- [Instructions to follow]:
Please print the entries below exactly, from the line with "O_NONBLOCK := 2048;" through the line with "Proof. apply env_of_laws, quiet_ok. Qed.", including both of those lines and leaving out all others.

- [Raw data]:
####################

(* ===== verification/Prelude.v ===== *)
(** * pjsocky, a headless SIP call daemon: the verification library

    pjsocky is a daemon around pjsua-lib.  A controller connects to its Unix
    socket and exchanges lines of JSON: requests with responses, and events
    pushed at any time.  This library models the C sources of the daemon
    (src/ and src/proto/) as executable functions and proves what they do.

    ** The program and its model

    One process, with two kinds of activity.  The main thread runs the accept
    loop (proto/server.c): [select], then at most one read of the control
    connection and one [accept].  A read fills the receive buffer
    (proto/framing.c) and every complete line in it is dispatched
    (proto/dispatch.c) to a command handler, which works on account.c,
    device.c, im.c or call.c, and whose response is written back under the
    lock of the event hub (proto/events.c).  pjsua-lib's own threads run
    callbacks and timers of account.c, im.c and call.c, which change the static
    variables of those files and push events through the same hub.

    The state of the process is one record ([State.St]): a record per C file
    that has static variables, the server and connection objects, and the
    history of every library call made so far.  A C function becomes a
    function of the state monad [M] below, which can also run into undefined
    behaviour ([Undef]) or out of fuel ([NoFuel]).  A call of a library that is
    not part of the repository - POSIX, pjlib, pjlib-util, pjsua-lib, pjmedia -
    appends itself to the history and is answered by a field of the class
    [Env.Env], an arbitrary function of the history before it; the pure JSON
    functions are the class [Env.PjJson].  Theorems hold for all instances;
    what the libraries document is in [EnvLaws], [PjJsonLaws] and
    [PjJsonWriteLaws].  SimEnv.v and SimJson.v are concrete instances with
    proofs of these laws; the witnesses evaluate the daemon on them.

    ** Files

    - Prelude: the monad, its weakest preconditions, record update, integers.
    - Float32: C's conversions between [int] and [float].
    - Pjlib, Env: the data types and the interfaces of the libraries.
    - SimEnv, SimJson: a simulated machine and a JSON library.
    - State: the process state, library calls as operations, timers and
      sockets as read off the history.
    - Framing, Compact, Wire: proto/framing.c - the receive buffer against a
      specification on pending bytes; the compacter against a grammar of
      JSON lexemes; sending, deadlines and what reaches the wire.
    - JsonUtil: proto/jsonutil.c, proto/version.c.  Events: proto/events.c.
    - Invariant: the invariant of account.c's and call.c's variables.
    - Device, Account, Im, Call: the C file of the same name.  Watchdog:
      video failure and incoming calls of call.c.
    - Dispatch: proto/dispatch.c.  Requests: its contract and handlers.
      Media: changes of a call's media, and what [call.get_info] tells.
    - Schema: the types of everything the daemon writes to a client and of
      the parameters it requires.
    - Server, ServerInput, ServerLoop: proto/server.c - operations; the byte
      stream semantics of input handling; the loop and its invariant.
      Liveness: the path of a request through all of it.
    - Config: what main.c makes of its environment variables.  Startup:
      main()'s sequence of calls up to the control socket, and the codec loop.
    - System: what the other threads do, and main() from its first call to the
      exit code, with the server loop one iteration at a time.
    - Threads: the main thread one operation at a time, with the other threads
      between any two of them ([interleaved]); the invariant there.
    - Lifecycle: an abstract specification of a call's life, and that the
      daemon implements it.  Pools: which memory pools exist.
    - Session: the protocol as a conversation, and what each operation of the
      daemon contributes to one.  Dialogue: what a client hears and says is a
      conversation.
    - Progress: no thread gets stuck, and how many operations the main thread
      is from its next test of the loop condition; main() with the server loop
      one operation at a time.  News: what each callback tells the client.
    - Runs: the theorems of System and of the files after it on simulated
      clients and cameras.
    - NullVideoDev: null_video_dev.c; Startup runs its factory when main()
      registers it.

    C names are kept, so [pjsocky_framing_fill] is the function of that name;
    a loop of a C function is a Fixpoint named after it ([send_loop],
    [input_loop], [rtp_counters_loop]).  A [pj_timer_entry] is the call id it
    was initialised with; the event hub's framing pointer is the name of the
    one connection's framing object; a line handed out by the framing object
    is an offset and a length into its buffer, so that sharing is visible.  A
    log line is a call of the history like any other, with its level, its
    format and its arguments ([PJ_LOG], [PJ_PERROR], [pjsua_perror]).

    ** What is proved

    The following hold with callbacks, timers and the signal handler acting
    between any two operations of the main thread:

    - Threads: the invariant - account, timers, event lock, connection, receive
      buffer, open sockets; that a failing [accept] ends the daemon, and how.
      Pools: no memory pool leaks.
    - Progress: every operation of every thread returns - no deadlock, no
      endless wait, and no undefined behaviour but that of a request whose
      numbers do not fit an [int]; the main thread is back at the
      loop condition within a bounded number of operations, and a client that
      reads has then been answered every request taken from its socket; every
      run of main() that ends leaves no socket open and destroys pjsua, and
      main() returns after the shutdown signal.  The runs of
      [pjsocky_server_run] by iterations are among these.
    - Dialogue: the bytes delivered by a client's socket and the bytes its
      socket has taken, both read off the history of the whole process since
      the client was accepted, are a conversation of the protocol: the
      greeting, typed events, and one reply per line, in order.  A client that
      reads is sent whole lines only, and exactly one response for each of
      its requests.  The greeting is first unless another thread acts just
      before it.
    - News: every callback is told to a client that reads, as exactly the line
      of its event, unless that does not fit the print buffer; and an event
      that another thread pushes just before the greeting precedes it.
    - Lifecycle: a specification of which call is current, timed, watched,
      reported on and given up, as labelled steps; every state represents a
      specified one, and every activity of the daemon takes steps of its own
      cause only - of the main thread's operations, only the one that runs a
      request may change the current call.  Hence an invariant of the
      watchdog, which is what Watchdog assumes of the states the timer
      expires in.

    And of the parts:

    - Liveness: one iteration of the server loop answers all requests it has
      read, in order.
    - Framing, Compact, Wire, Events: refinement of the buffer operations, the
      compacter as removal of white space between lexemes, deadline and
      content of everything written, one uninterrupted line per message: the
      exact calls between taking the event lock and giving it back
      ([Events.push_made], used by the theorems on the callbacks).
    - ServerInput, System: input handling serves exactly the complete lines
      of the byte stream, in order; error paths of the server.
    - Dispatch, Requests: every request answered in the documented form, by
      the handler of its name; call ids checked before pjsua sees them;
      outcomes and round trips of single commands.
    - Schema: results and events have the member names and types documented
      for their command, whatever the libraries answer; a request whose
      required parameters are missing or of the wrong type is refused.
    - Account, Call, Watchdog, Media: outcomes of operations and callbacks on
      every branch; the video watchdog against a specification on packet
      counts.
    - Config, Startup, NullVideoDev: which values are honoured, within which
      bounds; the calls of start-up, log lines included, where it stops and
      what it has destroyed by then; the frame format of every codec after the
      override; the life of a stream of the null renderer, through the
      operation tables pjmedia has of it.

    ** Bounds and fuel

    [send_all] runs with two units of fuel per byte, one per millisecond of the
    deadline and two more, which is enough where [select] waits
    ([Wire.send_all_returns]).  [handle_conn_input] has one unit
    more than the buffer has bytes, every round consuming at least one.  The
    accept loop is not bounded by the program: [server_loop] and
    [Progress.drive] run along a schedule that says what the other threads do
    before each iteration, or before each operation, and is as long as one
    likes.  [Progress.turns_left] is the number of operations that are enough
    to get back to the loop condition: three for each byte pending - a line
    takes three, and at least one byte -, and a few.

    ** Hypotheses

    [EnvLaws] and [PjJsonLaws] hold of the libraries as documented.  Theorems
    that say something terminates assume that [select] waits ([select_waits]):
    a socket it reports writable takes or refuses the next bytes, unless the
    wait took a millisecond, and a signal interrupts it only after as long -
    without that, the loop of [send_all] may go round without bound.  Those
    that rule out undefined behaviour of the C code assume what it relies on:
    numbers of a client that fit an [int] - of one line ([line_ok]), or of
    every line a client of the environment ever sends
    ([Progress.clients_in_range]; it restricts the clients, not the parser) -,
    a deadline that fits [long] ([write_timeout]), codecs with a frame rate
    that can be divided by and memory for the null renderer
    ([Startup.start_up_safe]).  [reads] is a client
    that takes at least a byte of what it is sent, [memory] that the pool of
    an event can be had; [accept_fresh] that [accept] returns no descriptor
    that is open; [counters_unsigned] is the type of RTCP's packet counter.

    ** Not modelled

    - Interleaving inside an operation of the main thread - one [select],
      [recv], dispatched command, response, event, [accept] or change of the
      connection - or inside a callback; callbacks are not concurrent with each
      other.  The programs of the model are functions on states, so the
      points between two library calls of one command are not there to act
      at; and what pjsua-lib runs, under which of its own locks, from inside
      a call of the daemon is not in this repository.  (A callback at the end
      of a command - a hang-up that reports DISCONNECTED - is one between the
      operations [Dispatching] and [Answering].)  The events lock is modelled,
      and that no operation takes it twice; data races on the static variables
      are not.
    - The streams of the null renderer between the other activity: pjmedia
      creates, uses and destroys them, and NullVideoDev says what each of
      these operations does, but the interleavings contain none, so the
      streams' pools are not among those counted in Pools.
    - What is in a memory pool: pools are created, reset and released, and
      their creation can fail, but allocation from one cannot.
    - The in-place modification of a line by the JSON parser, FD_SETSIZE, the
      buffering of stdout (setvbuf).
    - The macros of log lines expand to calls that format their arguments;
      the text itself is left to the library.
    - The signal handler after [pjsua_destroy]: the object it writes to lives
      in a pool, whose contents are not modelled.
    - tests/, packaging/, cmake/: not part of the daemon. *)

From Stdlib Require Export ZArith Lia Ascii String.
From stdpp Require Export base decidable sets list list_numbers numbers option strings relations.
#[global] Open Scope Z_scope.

####################

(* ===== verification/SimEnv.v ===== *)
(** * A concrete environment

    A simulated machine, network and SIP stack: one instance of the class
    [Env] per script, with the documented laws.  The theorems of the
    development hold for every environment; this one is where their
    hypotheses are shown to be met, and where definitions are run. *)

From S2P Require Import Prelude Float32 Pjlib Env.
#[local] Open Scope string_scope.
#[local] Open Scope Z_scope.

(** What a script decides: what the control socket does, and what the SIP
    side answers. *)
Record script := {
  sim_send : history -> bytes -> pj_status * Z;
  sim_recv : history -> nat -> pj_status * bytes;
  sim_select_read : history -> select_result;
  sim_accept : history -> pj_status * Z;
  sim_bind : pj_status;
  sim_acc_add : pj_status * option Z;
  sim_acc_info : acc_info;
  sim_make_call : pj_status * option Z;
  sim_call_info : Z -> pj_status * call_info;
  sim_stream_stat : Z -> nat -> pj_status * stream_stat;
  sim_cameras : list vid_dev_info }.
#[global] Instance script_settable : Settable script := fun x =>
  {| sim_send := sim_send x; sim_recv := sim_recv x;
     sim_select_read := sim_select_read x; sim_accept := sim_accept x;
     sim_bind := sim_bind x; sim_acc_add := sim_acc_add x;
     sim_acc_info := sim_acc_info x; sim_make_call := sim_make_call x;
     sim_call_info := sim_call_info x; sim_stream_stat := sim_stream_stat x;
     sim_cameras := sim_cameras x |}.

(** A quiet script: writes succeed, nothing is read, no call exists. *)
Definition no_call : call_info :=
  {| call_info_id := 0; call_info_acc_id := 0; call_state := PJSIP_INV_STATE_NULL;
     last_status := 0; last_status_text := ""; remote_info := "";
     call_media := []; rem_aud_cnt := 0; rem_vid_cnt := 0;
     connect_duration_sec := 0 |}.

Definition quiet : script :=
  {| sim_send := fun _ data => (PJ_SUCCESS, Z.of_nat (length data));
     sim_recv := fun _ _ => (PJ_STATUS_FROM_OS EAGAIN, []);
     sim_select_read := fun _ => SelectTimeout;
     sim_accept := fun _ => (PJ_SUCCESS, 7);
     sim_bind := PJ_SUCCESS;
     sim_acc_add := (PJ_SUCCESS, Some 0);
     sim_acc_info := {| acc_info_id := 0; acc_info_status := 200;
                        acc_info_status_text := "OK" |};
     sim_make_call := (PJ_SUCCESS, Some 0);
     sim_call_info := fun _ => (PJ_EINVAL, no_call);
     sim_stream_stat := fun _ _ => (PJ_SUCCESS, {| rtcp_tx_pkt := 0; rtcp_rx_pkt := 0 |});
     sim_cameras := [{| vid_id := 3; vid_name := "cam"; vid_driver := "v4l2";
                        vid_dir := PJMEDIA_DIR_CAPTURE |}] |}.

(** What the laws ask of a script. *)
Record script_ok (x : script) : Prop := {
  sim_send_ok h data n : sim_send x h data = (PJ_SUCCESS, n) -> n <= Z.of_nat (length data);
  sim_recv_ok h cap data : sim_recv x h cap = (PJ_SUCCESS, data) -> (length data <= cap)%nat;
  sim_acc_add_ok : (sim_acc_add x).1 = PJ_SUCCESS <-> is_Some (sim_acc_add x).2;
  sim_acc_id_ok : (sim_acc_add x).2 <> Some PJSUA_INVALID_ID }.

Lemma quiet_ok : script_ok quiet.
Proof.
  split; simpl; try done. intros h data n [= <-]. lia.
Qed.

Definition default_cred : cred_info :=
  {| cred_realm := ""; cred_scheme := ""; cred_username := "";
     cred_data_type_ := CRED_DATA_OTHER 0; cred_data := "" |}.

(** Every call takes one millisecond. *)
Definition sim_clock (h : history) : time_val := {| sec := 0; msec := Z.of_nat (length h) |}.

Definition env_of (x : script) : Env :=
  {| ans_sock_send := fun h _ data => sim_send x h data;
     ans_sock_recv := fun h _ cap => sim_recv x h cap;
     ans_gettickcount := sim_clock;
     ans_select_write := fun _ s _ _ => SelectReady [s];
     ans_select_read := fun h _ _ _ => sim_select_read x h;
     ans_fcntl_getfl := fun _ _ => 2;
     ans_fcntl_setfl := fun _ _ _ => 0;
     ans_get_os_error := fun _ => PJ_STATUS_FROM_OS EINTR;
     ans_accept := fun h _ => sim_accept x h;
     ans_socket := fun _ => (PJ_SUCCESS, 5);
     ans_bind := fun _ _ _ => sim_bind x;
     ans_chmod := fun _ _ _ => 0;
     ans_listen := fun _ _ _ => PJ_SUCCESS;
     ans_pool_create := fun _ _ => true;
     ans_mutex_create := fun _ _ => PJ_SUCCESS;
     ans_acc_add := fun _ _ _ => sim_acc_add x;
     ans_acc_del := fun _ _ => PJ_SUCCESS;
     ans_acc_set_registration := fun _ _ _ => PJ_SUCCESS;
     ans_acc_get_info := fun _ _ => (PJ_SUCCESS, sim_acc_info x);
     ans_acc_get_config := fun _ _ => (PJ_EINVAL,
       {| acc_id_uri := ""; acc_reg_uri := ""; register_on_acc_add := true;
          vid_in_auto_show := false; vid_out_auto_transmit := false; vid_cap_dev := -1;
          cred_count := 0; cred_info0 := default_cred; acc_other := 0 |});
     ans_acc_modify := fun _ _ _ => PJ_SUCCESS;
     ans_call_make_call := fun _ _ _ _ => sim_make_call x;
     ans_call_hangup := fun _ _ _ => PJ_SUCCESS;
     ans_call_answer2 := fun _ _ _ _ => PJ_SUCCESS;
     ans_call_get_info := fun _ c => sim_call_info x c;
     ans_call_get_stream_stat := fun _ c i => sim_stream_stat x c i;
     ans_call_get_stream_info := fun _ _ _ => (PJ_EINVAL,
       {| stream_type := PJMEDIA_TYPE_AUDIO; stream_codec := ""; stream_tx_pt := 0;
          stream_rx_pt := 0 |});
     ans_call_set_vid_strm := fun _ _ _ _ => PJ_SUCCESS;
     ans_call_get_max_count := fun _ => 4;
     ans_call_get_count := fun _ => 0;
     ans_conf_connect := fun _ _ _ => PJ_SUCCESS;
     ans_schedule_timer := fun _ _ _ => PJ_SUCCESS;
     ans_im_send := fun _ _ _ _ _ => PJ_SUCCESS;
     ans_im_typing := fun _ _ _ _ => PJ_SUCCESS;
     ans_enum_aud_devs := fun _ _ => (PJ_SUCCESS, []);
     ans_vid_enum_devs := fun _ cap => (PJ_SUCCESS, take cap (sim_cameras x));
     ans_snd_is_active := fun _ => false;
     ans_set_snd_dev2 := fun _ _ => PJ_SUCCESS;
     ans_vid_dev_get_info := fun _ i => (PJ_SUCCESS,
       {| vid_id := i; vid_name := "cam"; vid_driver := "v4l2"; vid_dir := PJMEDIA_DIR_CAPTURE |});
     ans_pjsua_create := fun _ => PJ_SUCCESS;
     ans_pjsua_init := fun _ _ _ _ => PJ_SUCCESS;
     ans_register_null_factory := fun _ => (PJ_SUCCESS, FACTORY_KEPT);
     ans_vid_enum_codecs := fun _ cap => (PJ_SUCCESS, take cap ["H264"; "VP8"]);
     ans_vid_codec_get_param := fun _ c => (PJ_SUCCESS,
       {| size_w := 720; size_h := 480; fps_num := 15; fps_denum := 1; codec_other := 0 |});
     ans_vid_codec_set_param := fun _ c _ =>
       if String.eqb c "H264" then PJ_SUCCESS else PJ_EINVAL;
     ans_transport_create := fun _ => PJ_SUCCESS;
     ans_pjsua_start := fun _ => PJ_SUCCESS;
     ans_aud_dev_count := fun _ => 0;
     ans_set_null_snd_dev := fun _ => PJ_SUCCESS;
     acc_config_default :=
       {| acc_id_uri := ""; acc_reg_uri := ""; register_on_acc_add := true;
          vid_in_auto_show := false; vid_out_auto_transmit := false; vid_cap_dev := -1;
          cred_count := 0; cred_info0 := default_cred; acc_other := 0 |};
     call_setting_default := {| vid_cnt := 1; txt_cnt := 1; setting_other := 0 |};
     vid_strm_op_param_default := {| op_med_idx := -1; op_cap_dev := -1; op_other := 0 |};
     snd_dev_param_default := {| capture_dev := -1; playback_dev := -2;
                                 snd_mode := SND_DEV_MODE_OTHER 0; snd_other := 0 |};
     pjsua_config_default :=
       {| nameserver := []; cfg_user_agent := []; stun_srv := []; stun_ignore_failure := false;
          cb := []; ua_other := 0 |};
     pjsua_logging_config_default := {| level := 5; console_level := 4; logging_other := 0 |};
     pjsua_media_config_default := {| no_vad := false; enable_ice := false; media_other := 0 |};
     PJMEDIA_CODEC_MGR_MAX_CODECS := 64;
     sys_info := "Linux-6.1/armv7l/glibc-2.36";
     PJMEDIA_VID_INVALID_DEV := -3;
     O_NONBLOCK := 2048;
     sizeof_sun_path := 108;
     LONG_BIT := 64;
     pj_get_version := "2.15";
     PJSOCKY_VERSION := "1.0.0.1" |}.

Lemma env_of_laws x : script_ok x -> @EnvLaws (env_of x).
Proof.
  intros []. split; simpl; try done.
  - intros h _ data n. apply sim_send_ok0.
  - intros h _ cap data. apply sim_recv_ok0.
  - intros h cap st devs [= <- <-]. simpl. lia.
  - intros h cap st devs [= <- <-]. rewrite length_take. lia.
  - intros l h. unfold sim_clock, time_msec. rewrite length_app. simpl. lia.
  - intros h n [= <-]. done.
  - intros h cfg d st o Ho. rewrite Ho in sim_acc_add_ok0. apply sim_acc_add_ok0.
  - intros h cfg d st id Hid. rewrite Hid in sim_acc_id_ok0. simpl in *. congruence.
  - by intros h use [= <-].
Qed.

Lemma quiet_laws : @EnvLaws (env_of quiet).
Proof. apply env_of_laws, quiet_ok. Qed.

####################

- [Written solution]:
     O_NONBLOCK := 2048;
     sizeof_sun_path := 108;
     LONG_BIT := 64;
     pj_get_version := "2.15";
     PJSOCKY_VERSION := "1.0.0.1" |}.

Lemma env_of_laws x : script_ok x -> @EnvLaws (env_of x).
Proof.
  intros []. split; simpl; try done.
  - intros h _ data n. apply sim_send_ok0.
  - intros h _ cap data. apply sim_recv_ok0.
  - intros h cap st devs [= <- <-]. simpl. lia.
  - intros h cap st devs [= <- <-]. rewrite length_take. lia.
  - intros l h. unfold sim_clock, time_msec. rewrite length_app. simpl. lia.
  - intros h n [= <-]. done.
  - intros h cfg d st o Ho. rewrite Ho in sim_acc_add_ok0. apply sim_acc_add_ok0.
  - intros h cfg d st id Hid. rewrite Hid in sim_acc_id_ok0. simpl in *. congruence.
  - by intros h use [= <-].
Qed.

Lemma quiet_laws : @EnvLaws (env_of quiet).
Proof. apply env_of_laws, quiet_ok. Qed.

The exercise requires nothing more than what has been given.